Assignment =>
Please output exactly the part of the records below that opens with the line containing "(** * A shallow" and closes with the line containing "insertion order, without", both lines included, and nothing else.

Records from a dataset =>
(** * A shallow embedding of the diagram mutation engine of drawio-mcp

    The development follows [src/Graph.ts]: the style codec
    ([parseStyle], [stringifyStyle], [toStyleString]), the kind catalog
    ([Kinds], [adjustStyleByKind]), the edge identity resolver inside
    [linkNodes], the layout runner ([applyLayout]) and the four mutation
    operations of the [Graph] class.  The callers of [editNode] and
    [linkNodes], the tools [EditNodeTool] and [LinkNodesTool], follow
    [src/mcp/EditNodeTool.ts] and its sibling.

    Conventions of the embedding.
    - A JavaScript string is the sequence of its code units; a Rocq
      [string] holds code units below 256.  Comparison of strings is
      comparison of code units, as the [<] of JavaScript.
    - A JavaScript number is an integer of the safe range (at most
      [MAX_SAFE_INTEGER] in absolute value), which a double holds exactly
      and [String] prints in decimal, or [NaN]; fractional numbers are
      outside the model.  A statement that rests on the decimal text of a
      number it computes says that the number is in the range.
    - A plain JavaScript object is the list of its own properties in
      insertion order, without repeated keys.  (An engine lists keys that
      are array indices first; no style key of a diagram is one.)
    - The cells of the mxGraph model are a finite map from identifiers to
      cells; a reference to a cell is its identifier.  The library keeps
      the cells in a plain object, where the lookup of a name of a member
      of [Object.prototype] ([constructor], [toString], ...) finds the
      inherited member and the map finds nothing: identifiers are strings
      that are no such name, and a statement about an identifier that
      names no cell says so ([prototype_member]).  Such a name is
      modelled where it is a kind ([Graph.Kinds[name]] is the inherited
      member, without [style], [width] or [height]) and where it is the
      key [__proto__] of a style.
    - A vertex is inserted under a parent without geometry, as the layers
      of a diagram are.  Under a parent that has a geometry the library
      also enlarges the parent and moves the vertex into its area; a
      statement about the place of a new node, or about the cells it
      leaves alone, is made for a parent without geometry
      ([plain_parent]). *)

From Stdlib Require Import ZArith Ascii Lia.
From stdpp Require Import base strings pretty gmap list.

...

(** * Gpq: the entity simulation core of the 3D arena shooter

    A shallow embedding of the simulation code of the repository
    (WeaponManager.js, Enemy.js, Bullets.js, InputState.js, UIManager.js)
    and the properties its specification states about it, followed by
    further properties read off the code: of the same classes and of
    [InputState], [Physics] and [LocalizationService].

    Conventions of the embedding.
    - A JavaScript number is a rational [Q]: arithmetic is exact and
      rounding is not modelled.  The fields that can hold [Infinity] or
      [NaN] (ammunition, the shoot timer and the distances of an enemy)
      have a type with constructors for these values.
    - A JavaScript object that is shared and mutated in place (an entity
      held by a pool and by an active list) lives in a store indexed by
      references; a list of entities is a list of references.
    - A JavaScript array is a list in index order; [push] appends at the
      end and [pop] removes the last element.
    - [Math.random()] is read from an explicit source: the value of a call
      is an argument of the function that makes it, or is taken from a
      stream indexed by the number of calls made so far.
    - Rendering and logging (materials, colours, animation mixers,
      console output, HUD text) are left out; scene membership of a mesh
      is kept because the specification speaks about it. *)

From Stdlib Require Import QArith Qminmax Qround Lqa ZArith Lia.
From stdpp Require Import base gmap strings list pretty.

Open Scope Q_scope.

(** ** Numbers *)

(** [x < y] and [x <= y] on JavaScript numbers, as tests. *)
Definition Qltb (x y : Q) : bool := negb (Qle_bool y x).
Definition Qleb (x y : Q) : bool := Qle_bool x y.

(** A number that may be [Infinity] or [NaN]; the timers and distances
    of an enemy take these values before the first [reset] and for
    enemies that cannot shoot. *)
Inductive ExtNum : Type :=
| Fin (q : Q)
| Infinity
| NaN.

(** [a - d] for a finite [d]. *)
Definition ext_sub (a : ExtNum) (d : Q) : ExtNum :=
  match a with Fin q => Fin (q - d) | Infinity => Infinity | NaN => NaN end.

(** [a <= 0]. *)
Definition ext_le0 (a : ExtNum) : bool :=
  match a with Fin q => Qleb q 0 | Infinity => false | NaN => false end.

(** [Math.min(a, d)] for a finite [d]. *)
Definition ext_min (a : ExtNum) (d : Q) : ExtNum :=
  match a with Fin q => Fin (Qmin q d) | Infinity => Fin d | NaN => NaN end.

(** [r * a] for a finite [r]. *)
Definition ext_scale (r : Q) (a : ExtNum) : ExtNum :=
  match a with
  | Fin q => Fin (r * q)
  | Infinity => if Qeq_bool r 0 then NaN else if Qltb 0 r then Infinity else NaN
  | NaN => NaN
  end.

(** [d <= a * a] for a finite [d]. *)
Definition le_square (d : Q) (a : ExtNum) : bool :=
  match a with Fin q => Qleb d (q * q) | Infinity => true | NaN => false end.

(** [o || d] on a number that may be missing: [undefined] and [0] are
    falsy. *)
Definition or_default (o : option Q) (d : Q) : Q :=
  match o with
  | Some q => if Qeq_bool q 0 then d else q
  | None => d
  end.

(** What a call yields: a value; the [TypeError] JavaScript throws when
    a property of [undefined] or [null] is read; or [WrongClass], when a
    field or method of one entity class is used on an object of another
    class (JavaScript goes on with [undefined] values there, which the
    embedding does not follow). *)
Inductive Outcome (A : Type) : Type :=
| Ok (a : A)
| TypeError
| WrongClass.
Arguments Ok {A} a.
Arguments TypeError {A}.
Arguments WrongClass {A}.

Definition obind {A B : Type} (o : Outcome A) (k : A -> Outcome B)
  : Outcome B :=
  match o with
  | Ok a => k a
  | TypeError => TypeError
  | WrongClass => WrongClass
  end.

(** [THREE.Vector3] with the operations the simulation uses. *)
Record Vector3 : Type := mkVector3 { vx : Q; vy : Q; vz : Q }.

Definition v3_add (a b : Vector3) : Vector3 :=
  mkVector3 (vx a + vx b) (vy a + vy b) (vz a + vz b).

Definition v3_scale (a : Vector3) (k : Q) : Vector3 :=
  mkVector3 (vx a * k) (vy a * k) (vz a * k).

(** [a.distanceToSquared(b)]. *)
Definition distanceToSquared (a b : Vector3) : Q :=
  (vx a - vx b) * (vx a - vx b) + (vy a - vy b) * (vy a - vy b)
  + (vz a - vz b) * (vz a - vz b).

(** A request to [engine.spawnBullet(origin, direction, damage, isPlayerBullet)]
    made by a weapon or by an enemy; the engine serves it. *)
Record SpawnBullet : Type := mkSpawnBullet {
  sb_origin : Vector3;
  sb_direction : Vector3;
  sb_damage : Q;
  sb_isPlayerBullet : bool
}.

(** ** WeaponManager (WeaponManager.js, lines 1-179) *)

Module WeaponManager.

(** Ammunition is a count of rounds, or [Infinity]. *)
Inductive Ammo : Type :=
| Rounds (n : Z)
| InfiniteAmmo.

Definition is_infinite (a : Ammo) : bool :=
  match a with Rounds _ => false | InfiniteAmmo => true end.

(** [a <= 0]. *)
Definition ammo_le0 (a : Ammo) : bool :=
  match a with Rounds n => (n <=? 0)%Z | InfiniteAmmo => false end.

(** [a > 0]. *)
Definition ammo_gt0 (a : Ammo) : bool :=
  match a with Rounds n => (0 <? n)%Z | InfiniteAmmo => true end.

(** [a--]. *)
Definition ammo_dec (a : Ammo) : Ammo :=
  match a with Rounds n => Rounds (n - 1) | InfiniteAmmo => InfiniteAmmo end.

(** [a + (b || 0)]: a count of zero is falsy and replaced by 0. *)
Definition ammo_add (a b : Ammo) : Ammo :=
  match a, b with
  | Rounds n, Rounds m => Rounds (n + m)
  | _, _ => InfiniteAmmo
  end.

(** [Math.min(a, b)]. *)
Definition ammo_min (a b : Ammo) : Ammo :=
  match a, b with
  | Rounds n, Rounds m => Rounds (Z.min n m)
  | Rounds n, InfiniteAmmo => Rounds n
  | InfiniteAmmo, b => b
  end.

--

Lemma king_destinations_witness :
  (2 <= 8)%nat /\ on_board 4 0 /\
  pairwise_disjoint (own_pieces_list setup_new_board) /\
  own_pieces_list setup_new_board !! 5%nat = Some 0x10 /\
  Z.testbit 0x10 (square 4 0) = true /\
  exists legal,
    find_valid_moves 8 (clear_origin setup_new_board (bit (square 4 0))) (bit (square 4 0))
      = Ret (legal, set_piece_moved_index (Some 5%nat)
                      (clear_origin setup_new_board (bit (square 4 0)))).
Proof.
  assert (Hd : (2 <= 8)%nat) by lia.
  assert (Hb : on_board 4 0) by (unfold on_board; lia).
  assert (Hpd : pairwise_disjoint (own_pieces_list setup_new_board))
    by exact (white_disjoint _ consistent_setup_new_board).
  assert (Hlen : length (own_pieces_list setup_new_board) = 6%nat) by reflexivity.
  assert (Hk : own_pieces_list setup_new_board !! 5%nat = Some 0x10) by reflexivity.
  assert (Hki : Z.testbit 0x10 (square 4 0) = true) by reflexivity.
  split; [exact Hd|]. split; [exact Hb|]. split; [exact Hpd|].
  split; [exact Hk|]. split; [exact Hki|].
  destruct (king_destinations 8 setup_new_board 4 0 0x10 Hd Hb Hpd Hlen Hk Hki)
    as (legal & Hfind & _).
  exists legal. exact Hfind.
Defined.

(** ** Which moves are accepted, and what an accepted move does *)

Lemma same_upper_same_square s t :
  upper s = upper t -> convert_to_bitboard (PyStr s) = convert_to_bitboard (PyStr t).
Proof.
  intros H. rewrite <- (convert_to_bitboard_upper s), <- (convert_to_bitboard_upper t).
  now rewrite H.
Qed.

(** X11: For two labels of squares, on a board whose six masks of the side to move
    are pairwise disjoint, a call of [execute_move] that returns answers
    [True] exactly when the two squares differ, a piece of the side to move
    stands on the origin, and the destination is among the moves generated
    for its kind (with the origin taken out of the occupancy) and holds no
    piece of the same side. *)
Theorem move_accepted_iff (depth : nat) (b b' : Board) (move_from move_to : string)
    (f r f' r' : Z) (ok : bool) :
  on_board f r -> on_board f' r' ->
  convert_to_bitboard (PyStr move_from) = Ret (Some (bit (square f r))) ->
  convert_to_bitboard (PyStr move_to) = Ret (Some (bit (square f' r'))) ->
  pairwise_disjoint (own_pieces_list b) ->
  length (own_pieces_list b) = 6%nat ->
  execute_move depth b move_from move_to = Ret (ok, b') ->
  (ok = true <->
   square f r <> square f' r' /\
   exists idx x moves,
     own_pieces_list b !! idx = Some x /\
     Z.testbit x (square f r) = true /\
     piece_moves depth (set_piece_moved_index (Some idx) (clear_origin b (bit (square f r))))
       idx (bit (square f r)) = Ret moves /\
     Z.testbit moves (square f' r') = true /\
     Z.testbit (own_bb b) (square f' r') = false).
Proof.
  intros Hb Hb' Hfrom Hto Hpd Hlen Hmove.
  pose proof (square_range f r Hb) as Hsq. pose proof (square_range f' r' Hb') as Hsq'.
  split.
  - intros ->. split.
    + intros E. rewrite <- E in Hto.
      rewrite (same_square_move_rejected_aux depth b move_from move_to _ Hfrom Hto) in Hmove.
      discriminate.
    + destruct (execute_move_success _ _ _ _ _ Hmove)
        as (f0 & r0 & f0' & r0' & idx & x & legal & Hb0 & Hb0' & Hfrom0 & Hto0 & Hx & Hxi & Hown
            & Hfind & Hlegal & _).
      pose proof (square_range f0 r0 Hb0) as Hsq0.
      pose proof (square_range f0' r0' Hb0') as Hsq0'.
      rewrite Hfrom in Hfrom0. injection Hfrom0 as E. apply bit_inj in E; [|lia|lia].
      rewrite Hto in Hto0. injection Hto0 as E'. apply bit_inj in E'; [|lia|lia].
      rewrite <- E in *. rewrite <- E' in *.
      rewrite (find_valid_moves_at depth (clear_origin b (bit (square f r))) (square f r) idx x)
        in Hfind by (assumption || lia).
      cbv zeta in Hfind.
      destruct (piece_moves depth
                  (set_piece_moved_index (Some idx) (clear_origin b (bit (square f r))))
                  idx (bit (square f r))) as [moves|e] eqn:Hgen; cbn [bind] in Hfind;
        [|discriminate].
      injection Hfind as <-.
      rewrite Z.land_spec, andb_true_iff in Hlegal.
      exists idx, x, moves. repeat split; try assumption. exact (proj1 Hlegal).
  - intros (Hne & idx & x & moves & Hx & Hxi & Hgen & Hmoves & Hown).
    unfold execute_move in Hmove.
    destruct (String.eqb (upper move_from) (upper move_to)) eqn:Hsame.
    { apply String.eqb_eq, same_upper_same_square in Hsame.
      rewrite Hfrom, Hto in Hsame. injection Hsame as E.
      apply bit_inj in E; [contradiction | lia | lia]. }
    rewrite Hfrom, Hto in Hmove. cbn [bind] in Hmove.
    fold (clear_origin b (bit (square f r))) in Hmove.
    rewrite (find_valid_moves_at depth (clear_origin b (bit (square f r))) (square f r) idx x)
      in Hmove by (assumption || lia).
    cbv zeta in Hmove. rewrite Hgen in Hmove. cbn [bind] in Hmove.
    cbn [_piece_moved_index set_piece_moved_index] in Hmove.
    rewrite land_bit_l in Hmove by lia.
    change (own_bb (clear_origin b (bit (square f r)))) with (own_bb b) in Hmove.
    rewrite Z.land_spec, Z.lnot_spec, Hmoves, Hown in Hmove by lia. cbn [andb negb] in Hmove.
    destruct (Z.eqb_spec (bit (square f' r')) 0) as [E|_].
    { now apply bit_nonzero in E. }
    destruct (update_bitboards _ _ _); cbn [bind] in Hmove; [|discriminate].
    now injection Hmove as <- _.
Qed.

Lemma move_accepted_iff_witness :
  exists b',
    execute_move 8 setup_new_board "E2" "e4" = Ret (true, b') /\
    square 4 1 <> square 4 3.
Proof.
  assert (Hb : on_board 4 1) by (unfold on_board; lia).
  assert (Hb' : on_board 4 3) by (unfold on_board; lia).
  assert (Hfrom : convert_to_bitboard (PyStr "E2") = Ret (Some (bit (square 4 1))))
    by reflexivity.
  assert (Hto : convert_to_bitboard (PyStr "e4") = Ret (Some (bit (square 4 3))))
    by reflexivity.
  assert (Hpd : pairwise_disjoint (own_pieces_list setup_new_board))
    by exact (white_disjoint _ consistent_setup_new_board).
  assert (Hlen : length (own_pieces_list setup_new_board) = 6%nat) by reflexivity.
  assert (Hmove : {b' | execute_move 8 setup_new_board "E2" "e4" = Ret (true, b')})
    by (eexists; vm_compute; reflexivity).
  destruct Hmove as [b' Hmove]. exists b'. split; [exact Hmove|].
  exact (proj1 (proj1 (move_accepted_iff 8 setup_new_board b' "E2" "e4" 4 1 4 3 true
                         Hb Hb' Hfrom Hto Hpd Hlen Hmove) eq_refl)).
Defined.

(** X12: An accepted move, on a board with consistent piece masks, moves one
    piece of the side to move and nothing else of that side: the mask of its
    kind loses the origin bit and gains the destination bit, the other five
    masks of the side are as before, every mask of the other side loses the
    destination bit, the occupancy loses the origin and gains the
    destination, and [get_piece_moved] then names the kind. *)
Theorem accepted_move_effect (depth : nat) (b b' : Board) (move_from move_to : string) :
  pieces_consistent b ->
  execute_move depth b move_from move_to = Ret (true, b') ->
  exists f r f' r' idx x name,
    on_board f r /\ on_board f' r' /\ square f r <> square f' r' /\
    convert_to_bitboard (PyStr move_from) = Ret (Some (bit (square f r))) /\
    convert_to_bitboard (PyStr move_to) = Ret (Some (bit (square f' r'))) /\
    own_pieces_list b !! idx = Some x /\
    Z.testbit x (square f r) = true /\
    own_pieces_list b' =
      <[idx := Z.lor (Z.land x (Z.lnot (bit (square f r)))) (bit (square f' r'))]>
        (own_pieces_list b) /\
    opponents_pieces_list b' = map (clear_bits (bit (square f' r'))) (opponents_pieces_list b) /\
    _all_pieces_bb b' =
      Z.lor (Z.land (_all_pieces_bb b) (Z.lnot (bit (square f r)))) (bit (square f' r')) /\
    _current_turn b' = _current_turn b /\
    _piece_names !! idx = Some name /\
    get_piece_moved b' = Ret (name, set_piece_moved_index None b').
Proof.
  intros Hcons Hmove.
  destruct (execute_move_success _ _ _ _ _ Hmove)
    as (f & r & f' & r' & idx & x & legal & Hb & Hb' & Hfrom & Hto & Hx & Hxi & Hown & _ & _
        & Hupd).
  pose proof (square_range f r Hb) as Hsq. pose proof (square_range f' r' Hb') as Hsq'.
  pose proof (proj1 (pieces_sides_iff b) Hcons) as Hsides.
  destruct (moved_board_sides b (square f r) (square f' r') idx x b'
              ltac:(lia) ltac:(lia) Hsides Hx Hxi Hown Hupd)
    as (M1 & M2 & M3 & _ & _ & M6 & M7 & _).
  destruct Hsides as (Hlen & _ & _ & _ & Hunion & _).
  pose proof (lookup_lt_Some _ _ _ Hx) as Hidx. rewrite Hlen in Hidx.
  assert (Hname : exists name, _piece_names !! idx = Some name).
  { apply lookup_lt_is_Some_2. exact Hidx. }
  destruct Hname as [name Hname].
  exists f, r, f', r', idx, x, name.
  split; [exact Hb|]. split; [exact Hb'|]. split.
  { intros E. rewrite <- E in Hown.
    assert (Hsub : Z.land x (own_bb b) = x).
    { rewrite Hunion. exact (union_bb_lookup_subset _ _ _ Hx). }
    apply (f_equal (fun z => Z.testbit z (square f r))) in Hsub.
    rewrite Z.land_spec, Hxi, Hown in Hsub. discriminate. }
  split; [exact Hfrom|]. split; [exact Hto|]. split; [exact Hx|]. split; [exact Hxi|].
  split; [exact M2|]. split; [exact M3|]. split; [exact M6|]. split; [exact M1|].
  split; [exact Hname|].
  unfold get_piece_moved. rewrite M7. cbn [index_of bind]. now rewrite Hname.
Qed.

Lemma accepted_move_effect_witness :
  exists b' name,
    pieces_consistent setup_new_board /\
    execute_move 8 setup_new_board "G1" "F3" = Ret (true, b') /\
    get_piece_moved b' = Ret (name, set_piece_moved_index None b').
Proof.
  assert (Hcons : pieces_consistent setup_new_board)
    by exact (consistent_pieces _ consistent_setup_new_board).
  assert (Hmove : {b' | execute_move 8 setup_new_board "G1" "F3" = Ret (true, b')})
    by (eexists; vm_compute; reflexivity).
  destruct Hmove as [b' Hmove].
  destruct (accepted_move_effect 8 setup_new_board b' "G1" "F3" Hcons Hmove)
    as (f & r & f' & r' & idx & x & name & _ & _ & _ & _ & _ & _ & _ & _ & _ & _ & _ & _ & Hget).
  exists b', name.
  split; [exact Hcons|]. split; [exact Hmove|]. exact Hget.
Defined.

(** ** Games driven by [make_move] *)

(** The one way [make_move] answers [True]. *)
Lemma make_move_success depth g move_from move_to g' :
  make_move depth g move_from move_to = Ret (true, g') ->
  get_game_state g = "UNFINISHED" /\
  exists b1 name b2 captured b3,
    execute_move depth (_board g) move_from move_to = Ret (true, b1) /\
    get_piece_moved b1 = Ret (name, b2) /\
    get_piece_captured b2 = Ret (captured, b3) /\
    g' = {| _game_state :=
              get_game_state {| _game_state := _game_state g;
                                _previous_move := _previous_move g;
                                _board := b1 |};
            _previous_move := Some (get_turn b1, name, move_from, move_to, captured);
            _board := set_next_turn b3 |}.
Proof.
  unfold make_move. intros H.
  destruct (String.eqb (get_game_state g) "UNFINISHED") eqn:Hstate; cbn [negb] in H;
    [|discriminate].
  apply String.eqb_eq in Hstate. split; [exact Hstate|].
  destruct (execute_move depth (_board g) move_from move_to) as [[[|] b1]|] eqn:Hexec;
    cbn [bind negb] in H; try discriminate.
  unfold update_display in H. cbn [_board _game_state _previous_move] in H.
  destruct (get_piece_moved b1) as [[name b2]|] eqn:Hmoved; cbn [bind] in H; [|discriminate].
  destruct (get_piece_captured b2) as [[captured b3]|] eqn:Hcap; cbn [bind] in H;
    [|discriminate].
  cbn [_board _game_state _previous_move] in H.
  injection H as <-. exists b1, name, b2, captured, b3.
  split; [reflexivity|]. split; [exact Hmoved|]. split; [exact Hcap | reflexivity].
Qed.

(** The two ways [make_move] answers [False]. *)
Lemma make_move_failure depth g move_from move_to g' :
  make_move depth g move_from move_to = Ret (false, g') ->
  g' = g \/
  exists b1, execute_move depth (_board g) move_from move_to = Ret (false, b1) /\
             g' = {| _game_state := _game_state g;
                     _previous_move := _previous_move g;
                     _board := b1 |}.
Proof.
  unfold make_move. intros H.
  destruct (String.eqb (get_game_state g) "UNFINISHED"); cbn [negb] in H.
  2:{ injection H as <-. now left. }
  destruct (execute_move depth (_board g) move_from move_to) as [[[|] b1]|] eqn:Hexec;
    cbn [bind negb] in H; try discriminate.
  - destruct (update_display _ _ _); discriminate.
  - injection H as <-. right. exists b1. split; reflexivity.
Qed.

Result of the task =>
(** * A shallow embedding of the diagram mutation engine of drawio-mcp

    The development follows [src/Graph.ts]: the style codec
    ([parseStyle], [stringifyStyle], [toStyleString]), the kind catalog
    ([Kinds], [adjustStyleByKind]), the edge identity resolver inside
    [linkNodes], the layout runner ([applyLayout]) and the four mutation
    operations of the [Graph] class.  The callers of [editNode] and
    [linkNodes], the tools [EditNodeTool] and [LinkNodesTool], follow
    [src/mcp/EditNodeTool.ts] and its sibling.

    Conventions of the embedding.
    - A JavaScript string is the sequence of its code units; a Rocq
      [string] holds code units below 256.  Comparison of strings is
      comparison of code units, as the [<] of JavaScript.
    - A JavaScript number is an integer of the safe range (at most
      [MAX_SAFE_INTEGER] in absolute value), which a double holds exactly
      and [String] prints in decimal, or [NaN]; fractional numbers are
      outside the model.  A statement that rests on the decimal text of a
      number it computes says that the number is in the range.
    - A plain JavaScript object is the list of its own properties in
      insertion order, without repeated keys.  (An engine lists keys that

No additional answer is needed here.